** EXTRACTED RECORDS **

== Segment start ==

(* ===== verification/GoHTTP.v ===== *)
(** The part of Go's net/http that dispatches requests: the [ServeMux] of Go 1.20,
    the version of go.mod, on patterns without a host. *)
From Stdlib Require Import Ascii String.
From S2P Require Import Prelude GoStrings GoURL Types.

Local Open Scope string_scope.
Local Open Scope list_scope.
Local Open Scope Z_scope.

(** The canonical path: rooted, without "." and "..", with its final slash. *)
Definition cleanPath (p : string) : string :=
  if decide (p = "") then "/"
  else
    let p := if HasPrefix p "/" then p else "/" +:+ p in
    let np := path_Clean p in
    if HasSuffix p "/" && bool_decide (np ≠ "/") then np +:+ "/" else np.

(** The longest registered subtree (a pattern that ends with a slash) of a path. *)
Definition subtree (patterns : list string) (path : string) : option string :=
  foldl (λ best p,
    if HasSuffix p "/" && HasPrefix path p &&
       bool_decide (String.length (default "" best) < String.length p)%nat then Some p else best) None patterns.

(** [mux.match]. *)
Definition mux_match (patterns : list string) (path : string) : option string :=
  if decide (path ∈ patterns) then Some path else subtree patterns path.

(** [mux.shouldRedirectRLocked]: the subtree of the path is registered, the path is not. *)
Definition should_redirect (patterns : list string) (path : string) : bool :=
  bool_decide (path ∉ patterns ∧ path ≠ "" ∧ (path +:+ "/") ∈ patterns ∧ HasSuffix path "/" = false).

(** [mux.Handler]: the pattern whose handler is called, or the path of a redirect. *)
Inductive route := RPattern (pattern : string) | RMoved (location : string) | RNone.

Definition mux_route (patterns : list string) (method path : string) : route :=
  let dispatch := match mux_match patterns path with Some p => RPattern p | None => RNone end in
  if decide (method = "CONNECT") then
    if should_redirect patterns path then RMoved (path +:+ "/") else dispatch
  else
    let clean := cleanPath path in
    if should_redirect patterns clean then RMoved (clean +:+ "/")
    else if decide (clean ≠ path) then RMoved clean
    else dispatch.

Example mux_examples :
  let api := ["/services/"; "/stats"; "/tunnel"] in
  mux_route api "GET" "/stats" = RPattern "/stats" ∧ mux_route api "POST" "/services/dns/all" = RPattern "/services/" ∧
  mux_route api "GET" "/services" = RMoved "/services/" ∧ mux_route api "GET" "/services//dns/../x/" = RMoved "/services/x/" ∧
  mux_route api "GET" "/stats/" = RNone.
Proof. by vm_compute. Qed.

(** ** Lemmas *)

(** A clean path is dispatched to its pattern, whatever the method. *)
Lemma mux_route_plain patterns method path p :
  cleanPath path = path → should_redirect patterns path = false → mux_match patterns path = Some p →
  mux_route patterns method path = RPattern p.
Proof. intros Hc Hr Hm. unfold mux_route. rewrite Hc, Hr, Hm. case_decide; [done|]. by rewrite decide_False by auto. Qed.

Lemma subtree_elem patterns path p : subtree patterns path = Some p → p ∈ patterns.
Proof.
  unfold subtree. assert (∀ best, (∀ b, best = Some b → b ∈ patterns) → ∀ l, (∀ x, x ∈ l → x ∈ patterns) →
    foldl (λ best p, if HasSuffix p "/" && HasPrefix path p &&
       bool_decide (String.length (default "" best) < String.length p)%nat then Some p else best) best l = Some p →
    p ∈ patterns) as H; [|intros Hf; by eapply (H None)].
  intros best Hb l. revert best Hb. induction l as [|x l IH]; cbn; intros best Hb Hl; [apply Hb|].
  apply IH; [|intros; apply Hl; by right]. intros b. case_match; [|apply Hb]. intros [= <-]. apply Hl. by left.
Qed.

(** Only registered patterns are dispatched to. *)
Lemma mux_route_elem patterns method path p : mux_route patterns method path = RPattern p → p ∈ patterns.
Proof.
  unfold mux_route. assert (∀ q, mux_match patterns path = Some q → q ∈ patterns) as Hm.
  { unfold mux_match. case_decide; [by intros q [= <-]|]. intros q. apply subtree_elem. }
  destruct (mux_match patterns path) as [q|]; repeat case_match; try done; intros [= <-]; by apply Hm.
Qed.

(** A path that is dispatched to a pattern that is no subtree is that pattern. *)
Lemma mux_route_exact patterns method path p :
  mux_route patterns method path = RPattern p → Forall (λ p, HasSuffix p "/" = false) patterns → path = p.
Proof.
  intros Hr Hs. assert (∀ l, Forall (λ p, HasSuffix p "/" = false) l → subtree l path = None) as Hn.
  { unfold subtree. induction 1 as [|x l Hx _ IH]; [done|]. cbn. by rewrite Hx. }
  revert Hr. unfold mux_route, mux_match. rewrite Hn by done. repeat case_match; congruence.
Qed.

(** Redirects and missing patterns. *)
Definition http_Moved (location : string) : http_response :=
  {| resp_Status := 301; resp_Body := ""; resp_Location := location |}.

== Segment end ==

** PROBLEM TO WORK ON **
All lines of the entries containing the string "without" must be shown in full.

** WRITTEN ANSWER **
    the version of go.mod, on patterns without a host. *)
(** The canonical path: rooted, without "." and "..", with its final slash. *)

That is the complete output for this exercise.